PROMPT: Copy out, unchanged, every line from the start of the records to the line that contains "ascending, then the", and stop there.

RECORDS SHOWN:
━━━━━━━━━━━━━━━━━━━━
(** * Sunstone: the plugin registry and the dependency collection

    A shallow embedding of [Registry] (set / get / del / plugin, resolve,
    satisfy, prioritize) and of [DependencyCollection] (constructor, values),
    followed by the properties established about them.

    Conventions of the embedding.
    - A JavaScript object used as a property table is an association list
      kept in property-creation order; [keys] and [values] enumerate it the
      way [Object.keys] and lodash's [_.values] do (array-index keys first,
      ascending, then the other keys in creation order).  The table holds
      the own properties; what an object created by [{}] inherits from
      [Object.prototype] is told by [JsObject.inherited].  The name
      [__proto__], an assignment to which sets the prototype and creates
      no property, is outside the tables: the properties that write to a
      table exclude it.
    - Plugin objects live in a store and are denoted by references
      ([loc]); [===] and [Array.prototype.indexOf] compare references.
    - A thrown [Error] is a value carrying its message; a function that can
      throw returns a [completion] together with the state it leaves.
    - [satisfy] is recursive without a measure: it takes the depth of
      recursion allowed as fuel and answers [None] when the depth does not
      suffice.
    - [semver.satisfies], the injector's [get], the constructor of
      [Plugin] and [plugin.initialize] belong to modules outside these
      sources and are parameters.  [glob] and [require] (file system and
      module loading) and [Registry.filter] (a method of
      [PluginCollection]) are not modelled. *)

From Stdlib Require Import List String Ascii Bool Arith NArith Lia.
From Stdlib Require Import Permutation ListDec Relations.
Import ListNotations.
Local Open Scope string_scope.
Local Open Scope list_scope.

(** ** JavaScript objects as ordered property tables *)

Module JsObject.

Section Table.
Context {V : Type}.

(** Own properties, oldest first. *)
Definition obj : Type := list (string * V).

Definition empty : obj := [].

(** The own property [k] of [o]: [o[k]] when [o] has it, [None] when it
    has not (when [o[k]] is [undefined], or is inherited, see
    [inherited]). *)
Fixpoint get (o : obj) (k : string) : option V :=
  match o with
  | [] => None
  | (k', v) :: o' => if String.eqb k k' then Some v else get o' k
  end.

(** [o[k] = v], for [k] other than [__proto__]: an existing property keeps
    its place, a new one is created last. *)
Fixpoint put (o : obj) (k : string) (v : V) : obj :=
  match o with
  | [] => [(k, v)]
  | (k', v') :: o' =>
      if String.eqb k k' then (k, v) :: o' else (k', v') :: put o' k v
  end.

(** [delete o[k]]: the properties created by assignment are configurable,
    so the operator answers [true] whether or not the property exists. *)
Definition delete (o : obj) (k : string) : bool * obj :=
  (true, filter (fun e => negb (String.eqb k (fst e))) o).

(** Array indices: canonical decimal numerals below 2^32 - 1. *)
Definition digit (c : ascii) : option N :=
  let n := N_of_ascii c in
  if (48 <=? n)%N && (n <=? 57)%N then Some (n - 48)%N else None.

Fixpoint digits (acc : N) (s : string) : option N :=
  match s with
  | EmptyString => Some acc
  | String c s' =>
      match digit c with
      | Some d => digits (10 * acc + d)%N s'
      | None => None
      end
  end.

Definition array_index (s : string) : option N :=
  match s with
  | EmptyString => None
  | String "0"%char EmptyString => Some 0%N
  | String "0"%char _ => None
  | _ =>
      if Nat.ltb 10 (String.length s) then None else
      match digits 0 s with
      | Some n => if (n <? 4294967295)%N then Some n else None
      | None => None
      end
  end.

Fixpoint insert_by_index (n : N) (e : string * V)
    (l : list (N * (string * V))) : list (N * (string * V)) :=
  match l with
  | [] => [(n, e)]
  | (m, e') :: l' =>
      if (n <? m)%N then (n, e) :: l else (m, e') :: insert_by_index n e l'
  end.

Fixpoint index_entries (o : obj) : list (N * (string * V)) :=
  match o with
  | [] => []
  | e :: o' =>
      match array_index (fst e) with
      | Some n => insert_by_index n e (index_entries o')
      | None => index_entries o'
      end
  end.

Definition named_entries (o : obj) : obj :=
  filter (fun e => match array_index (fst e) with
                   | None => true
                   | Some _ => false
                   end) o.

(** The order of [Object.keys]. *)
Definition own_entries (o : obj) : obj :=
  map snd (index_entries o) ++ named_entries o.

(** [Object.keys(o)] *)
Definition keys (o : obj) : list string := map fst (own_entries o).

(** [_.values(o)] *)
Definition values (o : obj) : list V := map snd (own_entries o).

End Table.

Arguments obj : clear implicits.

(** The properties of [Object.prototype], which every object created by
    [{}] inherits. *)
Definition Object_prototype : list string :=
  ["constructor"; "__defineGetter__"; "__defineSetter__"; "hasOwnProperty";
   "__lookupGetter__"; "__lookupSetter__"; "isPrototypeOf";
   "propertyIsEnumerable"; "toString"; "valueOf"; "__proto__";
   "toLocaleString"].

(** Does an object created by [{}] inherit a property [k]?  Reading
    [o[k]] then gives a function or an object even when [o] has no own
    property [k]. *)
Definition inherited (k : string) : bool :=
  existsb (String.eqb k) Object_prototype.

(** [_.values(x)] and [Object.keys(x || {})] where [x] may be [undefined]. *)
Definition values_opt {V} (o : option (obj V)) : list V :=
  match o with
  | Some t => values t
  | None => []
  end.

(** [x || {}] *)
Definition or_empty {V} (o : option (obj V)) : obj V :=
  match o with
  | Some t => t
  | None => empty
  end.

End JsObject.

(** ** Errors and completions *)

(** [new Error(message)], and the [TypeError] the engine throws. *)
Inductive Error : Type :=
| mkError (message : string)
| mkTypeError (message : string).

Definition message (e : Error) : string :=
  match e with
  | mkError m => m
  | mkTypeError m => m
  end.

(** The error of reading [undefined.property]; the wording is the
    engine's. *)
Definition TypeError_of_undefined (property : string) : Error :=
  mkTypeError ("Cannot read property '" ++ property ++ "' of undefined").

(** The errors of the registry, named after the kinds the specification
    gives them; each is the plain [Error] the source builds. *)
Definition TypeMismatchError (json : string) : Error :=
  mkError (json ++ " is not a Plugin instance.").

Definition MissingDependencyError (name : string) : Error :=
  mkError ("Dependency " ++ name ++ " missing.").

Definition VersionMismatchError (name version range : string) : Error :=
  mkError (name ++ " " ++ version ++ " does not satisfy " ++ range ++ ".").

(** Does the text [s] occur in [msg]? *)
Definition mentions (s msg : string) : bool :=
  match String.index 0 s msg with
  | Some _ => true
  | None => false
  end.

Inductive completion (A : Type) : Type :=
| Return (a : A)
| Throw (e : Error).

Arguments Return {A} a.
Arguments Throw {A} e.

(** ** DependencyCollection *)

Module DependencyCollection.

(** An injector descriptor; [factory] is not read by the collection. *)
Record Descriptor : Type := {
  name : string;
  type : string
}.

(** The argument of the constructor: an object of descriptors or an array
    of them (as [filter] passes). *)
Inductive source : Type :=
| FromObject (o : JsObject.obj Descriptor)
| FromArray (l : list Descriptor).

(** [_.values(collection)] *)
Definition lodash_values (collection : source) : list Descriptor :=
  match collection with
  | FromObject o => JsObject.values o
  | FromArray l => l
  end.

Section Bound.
━━━━━━━━━━━━━━━━━━━━
TASK ANSWER:
(** * Sunstone: the plugin registry and the dependency collection

    A shallow embedding of [Registry] (set / get / del / plugin, resolve,
    satisfy, prioritize) and of [DependencyCollection] (constructor, values),
    followed by the properties established about them.

    Conventions of the embedding.
    - A JavaScript object used as a property table is an association list
      kept in property-creation order; [keys] and [values] enumerate it the
      way [Object.keys] and lodash's [_.values] do (array-index keys first,
      ascending, then the other keys in creation order).  The table holds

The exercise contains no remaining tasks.